GIVEN RECORDS:
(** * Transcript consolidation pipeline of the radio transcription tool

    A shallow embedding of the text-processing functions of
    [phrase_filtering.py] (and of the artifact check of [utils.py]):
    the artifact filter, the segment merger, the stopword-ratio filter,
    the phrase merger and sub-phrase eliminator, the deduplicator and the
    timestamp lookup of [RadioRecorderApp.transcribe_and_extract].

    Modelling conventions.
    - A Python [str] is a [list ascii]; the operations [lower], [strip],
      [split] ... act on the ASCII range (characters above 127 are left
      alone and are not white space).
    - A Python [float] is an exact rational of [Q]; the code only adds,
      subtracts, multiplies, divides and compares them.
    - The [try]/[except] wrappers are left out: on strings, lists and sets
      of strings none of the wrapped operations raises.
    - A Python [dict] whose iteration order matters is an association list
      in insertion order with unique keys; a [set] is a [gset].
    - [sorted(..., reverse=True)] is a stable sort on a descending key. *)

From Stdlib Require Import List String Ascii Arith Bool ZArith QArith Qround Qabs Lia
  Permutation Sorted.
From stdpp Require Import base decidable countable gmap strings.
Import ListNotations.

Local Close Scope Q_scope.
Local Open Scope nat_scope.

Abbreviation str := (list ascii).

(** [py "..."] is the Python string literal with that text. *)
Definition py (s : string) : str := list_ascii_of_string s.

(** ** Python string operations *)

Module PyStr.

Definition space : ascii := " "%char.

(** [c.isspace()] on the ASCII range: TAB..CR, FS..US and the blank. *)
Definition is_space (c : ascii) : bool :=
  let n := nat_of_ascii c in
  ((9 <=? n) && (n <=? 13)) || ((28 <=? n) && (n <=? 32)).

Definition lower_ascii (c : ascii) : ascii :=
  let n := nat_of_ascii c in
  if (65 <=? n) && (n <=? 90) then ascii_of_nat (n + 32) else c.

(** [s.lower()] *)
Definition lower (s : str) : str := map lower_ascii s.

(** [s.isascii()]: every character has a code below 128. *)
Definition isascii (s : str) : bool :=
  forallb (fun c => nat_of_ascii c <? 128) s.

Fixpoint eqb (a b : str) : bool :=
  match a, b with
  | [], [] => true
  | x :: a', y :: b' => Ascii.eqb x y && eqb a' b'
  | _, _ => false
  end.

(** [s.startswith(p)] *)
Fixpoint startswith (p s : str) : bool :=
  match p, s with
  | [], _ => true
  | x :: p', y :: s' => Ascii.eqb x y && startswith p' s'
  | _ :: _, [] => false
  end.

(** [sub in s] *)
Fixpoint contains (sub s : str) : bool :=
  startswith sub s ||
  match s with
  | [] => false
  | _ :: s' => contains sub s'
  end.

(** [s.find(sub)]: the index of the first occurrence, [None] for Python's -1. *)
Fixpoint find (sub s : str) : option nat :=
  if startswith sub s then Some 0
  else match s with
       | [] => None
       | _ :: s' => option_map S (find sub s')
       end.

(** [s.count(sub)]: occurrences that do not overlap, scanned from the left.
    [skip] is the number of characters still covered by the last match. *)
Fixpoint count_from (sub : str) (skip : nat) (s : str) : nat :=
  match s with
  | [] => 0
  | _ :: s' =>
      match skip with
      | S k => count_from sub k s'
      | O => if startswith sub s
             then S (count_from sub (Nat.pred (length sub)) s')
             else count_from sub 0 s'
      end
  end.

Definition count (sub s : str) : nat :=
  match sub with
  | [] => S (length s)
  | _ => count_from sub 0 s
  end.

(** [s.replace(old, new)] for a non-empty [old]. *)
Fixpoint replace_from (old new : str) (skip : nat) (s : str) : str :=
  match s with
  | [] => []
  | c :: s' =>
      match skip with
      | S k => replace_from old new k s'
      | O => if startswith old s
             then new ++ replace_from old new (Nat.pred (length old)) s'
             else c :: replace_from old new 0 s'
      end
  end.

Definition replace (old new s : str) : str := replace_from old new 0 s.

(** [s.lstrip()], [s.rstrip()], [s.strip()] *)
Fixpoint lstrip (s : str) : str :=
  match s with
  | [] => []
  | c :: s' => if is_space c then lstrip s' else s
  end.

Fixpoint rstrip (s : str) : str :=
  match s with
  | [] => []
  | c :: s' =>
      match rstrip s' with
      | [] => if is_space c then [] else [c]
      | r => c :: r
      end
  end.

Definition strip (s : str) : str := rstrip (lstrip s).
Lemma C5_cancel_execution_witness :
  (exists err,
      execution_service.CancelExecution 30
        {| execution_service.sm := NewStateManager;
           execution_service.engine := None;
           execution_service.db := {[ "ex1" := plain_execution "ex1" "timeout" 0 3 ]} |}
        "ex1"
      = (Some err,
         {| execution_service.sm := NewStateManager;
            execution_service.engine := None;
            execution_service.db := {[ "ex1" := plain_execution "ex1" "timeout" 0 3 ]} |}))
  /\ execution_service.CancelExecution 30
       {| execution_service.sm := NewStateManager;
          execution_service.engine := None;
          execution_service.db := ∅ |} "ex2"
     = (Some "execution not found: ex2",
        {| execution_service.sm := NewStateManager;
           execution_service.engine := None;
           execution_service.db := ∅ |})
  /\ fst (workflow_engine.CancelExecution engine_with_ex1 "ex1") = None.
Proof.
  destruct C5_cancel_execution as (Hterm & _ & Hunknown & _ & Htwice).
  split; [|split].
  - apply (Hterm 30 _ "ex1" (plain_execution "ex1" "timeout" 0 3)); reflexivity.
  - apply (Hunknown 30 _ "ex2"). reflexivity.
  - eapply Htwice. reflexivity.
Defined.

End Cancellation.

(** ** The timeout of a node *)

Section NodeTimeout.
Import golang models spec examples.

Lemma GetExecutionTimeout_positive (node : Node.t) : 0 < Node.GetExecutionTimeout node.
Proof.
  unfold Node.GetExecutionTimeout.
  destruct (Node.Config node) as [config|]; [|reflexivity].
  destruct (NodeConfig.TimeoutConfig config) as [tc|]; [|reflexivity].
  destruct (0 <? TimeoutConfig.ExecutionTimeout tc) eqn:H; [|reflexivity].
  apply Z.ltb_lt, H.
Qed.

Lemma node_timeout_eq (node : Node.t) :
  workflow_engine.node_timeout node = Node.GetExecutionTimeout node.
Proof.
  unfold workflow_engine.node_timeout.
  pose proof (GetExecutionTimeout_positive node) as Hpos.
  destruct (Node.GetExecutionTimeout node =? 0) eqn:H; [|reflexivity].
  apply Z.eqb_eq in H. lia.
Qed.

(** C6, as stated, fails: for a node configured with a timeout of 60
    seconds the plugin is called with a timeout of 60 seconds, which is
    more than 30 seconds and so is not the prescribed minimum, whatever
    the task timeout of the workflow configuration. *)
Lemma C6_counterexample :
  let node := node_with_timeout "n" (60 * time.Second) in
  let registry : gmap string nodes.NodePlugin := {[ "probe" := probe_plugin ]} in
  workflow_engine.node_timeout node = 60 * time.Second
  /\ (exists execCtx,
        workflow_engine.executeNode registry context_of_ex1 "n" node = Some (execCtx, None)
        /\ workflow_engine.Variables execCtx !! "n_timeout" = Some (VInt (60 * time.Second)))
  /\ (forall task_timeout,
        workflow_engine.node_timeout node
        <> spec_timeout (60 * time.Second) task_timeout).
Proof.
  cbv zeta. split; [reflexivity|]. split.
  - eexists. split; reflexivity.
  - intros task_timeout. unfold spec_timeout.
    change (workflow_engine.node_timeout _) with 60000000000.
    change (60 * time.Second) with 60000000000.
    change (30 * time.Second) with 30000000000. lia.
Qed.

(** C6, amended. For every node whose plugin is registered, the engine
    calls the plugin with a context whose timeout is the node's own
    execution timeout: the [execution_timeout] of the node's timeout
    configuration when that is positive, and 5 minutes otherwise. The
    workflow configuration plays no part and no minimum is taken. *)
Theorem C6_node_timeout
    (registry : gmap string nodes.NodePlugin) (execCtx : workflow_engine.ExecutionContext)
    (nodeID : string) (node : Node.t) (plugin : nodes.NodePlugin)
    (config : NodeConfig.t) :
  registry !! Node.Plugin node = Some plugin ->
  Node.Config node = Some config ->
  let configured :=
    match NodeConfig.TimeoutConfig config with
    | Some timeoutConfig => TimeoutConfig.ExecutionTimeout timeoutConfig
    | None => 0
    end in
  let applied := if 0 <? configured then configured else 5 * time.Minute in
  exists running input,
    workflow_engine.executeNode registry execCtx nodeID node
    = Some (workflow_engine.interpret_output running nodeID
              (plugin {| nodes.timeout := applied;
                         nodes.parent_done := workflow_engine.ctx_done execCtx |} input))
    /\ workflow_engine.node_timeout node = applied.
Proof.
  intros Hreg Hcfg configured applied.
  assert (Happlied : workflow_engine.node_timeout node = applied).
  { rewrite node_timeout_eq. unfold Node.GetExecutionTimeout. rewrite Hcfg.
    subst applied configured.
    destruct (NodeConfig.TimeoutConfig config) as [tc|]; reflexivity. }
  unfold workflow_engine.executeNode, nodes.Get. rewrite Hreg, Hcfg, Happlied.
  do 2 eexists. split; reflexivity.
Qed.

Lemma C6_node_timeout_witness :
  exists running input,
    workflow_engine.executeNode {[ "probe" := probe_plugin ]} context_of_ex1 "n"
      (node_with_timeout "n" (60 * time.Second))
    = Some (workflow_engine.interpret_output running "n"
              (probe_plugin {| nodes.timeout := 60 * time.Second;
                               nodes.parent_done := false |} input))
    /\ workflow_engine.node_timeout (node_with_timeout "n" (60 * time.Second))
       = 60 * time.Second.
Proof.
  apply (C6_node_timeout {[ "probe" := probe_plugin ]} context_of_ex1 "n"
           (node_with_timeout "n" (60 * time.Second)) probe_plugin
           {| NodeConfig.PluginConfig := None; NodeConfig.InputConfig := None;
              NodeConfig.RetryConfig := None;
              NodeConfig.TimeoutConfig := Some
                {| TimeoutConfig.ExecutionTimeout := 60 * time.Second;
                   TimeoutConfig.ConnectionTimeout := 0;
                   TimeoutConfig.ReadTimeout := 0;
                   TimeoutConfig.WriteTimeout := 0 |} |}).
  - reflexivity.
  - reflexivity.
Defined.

EXERCISE DESCRIPTION: Only the lines from the one containing "60 * time.Second." through the last line of the material should be returned, each one exactly as written.

EXERCISE OUTPUT:
       = 60 * time.Second.
Proof.
  apply (C6_node_timeout {[ "probe" := probe_plugin ]} context_of_ex1 "n"
           (node_with_timeout "n" (60 * time.Second)) probe_plugin
           {| NodeConfig.PluginConfig := None; NodeConfig.InputConfig := None;
              NodeConfig.RetryConfig := None;
              NodeConfig.TimeoutConfig := Some
                {| TimeoutConfig.ExecutionTimeout := 60 * time.Second;
                   TimeoutConfig.ConnectionTimeout := 0;
                   TimeoutConfig.ReadTimeout := 0;
                   TimeoutConfig.WriteTimeout := 0 |} |}).
  - reflexivity.
  - reflexivity.
Defined.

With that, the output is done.